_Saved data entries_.
■ ■ ■ ■ ■ ■ ■

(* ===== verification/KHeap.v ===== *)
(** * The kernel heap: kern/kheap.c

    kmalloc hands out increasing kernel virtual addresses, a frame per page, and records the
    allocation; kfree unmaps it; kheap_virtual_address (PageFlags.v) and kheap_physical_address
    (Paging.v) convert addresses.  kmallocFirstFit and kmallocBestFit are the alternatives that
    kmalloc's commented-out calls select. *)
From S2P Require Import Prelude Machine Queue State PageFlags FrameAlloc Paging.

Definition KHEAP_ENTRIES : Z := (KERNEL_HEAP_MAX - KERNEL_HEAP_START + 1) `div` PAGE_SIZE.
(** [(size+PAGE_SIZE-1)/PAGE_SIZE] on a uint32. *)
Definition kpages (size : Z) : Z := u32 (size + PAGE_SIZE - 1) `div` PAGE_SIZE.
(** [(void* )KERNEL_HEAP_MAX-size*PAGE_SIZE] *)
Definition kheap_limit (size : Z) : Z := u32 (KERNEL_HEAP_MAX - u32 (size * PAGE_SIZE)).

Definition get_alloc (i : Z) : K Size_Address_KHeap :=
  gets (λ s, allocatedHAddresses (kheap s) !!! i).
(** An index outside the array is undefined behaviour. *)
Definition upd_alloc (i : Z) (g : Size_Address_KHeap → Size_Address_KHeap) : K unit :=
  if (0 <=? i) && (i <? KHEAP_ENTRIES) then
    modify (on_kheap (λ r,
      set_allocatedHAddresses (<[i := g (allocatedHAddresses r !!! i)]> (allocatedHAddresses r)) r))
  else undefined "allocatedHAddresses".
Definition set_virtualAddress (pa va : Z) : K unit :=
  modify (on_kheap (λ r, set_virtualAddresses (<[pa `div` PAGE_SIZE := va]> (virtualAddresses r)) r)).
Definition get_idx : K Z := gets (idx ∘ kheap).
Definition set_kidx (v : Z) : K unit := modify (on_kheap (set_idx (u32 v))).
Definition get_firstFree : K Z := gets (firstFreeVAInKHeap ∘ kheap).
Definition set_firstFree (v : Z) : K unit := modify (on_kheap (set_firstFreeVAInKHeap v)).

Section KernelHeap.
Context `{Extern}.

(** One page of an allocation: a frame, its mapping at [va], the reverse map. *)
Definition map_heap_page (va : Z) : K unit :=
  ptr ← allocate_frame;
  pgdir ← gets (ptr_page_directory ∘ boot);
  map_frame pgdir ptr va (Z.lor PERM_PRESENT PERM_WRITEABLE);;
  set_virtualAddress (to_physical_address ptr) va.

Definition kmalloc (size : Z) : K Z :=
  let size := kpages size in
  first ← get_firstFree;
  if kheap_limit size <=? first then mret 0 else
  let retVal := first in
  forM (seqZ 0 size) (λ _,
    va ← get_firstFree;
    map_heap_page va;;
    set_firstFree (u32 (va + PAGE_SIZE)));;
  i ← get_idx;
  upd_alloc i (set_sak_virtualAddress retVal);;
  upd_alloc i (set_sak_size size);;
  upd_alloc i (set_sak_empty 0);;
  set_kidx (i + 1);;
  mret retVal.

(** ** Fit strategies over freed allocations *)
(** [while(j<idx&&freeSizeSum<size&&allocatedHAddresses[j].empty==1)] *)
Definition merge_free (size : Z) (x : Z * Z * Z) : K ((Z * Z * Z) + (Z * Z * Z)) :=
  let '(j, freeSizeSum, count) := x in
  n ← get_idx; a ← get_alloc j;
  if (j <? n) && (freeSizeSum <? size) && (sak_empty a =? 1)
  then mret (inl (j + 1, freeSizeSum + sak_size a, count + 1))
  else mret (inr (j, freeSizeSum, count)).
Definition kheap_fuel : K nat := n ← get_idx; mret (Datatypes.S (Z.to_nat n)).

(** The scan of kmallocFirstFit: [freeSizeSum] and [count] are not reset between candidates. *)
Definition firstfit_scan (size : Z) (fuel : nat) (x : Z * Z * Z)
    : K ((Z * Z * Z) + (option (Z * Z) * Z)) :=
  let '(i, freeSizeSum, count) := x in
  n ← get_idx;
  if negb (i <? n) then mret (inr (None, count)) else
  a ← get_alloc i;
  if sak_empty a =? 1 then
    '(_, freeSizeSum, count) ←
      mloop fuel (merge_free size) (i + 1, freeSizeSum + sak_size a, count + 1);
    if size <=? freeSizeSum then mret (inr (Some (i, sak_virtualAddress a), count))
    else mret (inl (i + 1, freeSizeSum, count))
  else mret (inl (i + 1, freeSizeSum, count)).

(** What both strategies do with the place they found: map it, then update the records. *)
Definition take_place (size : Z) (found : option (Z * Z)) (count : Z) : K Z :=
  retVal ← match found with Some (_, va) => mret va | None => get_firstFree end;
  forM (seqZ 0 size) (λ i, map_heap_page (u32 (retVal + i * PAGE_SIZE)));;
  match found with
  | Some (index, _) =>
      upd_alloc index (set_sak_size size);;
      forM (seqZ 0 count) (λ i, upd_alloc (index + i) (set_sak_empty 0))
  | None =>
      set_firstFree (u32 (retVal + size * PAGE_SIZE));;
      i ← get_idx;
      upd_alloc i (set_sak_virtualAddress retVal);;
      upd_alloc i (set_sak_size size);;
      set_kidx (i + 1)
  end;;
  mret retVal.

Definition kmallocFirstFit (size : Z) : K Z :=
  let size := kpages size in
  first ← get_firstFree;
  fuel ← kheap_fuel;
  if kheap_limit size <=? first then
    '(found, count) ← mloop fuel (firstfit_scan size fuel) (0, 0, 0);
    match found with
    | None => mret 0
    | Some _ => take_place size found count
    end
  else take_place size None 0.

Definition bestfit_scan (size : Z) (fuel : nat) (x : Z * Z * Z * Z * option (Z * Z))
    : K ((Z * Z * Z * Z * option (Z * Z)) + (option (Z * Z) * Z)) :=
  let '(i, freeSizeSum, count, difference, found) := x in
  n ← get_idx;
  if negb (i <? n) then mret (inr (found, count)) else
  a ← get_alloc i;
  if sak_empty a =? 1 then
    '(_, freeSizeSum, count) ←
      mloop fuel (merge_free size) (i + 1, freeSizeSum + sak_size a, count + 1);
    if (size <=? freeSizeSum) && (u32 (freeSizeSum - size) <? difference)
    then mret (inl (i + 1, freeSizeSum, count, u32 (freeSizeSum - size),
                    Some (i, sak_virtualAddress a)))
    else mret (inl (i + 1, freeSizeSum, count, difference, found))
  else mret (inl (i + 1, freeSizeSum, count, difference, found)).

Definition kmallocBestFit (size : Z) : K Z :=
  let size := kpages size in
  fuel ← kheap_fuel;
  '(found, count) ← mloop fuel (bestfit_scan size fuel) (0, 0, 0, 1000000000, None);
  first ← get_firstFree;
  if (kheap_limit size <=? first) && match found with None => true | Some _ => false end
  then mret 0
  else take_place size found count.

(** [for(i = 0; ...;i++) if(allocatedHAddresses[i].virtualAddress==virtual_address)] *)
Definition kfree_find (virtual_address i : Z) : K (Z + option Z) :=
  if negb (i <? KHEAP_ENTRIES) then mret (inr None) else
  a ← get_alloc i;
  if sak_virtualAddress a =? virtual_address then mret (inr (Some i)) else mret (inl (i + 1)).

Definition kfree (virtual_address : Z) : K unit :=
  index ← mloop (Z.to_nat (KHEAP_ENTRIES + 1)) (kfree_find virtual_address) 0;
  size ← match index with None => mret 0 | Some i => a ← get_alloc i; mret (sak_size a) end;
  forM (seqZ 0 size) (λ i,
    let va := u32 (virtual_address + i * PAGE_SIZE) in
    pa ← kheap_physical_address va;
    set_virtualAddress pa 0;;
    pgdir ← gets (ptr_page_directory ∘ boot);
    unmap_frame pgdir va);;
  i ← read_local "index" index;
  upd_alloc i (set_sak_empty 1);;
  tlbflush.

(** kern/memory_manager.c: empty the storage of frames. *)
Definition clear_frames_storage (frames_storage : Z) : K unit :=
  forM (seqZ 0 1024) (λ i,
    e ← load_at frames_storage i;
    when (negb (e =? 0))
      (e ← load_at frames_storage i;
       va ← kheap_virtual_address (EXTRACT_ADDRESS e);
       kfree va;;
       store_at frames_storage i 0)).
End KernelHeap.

■ ■ ■ ■ ■ ■ ■

_Directions_. The lines to return are those in the entries above that hold "PageFlags".

_Solution for this exercise_.
    allocation; kfree unmaps it; kheap_virtual_address (PageFlags.v) and kheap_physical_address
From S2P Require Import Prelude Machine Queue State PageFlags FrameAlloc Paging.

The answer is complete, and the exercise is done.